[Data extract — start]

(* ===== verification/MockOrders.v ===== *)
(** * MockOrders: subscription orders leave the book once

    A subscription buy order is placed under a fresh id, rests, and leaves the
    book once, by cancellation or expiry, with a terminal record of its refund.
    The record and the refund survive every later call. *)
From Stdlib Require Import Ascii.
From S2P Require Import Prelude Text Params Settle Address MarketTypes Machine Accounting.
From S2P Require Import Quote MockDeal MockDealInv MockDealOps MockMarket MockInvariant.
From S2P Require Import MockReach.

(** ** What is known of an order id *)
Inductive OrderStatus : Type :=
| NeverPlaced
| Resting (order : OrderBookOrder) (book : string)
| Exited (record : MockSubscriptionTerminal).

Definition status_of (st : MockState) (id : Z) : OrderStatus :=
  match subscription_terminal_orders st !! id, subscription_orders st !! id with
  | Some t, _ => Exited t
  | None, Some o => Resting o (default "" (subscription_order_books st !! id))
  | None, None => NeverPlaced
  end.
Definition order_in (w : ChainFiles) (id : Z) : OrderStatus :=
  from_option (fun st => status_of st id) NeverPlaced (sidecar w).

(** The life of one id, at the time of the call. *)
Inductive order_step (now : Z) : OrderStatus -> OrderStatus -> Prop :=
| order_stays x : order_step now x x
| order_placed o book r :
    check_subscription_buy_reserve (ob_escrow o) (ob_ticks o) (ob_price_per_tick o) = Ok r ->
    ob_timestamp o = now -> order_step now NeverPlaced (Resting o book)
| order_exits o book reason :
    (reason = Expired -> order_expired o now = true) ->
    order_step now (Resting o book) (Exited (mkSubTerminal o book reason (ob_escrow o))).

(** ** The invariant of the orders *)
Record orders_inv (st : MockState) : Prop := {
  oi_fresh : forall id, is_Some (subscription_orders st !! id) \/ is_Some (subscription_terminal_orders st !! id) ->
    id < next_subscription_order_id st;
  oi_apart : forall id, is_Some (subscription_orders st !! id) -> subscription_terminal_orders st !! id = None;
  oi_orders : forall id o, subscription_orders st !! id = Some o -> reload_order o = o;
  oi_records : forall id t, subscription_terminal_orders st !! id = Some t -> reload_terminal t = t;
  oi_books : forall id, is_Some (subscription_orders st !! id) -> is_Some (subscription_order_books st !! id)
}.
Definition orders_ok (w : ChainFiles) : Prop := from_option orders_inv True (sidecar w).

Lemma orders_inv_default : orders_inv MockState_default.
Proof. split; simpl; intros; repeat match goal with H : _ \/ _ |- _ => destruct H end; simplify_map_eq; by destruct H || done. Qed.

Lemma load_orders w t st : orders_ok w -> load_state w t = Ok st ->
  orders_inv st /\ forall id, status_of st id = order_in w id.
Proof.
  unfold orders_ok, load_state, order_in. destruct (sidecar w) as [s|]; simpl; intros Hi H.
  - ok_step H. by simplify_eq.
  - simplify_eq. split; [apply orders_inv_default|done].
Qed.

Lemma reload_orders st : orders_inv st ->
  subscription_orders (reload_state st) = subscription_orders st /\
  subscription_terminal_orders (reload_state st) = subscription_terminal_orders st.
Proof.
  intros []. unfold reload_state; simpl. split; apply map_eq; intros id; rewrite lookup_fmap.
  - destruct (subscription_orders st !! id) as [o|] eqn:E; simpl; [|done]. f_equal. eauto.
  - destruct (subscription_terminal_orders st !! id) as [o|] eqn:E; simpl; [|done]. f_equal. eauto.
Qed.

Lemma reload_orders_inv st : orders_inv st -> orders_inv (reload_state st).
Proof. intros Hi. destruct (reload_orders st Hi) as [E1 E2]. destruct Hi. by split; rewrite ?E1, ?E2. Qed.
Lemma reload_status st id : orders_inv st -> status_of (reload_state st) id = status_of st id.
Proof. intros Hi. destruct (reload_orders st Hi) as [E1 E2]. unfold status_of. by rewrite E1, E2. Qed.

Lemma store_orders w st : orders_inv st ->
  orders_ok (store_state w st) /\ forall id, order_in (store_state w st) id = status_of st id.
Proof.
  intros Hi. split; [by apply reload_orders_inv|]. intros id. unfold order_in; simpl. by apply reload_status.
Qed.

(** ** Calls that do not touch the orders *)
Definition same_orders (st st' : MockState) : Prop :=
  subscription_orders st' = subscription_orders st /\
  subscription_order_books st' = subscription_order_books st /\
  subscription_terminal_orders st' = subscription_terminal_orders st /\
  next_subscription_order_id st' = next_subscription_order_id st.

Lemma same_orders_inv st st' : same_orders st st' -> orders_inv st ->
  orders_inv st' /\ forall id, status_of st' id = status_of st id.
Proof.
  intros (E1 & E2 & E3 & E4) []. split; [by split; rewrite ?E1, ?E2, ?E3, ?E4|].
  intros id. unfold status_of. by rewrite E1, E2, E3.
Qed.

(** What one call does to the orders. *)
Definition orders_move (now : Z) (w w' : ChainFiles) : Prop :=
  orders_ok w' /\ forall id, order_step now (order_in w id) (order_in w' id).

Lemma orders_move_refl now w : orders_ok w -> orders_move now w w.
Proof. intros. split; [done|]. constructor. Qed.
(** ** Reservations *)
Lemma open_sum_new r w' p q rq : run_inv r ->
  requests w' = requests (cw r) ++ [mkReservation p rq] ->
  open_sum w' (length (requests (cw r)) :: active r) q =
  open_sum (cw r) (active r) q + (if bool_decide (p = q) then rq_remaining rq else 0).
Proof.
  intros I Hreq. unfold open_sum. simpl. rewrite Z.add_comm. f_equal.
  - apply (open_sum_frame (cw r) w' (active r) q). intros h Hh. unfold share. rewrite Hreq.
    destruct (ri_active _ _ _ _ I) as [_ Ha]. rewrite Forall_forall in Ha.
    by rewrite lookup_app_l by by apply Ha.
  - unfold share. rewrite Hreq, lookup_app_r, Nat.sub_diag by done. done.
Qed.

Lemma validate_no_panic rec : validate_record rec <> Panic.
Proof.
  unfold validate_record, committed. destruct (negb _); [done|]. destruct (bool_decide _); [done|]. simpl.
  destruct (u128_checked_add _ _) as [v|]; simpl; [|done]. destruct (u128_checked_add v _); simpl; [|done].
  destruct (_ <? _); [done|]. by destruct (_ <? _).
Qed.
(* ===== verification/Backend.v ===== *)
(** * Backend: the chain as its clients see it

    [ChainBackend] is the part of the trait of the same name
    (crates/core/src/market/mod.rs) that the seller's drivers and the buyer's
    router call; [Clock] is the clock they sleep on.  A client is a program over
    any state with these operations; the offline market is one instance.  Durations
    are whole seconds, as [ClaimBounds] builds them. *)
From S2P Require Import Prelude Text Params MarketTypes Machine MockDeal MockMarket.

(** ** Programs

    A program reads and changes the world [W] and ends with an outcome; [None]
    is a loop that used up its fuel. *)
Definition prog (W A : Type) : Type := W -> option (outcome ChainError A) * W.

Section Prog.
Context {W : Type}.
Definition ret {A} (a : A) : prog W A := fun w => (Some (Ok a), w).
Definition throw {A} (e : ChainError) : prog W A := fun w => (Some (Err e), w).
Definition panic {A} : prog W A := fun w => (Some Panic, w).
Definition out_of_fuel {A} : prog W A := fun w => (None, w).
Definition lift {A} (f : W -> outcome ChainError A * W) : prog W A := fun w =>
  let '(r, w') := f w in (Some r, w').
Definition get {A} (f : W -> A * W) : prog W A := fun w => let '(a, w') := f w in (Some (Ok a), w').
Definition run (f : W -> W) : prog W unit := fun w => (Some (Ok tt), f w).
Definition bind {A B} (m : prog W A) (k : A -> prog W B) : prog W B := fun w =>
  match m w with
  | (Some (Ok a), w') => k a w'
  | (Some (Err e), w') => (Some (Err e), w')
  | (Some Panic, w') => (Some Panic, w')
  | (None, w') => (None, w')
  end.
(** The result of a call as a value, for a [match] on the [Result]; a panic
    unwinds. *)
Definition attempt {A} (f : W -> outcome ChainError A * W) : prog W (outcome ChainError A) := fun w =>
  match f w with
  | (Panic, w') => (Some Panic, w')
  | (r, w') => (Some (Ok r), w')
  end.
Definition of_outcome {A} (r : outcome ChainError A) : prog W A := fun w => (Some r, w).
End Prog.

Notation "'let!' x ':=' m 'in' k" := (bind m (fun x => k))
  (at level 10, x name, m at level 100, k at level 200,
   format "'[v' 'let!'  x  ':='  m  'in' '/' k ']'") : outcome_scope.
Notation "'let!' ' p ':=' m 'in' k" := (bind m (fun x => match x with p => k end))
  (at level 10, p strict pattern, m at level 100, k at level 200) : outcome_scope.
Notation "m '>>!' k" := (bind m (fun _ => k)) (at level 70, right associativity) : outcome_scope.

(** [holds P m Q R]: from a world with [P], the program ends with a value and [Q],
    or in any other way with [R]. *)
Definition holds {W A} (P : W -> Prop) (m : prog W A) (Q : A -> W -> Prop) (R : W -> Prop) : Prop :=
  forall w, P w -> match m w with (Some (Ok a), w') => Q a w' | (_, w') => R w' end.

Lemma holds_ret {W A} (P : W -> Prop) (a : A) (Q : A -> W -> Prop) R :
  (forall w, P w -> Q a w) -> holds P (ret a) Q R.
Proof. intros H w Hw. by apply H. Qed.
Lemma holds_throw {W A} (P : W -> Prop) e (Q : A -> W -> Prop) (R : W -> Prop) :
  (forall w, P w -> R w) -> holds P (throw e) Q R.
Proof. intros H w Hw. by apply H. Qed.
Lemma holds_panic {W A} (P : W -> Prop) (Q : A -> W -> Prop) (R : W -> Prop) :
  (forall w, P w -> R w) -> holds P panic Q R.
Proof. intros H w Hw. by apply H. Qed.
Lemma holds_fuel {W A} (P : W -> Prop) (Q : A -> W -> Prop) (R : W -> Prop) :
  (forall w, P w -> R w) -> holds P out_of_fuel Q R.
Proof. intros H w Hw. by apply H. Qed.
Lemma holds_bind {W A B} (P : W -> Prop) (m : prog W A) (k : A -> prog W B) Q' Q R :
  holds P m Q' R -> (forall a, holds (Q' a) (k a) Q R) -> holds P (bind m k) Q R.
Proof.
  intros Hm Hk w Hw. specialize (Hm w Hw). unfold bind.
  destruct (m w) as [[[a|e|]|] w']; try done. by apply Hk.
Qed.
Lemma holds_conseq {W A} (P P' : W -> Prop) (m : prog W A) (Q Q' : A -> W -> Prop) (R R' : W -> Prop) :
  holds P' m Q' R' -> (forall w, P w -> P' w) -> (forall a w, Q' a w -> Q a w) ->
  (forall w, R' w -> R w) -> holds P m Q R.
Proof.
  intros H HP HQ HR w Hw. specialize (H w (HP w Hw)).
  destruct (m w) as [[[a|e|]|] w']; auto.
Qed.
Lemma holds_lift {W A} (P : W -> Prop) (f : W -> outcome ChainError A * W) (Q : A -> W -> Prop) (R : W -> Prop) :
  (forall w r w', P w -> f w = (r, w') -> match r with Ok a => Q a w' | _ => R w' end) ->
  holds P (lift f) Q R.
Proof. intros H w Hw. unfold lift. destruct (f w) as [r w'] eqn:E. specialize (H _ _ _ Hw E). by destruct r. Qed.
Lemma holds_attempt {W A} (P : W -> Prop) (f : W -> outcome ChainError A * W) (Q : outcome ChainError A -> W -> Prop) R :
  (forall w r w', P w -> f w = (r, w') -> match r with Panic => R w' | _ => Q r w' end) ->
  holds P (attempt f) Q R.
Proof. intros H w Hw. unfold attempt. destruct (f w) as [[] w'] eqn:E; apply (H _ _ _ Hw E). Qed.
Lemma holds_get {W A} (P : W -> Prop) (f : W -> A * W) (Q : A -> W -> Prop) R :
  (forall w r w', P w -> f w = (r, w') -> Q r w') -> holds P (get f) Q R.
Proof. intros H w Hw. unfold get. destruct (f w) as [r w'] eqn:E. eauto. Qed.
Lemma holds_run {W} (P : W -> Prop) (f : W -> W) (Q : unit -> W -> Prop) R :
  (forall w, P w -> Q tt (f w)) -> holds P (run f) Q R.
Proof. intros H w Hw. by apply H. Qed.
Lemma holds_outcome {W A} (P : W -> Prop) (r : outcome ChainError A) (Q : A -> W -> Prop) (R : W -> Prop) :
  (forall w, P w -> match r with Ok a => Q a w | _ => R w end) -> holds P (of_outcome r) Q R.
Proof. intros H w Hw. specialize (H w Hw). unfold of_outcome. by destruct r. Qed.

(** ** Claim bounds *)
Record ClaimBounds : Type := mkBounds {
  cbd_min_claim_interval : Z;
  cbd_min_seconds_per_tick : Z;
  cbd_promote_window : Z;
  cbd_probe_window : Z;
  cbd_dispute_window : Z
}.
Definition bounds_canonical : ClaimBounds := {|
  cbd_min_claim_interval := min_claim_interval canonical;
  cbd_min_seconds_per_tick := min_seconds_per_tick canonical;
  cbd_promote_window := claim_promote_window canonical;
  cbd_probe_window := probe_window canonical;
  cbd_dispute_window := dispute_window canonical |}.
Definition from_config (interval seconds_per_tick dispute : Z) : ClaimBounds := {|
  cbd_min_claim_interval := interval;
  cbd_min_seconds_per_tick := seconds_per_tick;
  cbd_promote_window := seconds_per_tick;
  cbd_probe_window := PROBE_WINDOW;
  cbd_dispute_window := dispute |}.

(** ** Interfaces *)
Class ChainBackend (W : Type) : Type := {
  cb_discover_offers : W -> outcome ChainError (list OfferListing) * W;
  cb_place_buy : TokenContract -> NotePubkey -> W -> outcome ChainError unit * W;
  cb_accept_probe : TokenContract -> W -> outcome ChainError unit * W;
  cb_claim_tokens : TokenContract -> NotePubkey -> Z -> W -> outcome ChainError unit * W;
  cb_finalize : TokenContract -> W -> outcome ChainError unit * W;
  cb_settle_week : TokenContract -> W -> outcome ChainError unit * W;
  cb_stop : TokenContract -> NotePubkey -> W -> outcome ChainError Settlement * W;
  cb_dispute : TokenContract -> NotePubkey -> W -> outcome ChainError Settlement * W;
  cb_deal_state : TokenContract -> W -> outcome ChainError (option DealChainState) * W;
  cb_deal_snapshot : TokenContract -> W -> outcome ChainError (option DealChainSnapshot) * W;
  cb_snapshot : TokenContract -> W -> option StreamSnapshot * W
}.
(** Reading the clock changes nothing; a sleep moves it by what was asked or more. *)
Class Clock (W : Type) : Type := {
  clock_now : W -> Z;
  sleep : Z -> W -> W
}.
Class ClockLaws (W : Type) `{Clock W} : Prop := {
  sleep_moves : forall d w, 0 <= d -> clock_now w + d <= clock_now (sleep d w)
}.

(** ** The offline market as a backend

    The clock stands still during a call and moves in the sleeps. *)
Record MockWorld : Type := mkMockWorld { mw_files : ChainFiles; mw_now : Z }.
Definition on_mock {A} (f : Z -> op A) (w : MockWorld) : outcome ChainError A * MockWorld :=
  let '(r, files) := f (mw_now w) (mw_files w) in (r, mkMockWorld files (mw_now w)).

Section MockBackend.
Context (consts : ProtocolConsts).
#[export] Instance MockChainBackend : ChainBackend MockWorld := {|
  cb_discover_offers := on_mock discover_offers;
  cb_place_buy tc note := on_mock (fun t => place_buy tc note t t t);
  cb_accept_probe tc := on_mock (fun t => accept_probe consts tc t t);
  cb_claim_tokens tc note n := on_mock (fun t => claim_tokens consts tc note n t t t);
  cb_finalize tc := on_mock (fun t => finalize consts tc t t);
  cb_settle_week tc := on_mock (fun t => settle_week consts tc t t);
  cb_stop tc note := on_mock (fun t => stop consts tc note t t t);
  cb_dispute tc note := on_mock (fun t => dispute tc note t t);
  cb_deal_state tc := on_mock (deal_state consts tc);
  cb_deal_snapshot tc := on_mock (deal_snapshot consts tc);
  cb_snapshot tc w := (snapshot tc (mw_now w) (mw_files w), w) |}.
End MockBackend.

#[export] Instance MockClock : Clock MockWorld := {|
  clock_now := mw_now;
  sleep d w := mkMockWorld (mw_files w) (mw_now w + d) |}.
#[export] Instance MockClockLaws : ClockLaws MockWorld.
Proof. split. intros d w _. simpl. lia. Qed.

[Data extract — finish]

Exercise | Once you have read the entries above, state how many of their lines include "Context", giving the number alone.

Problem solution | 2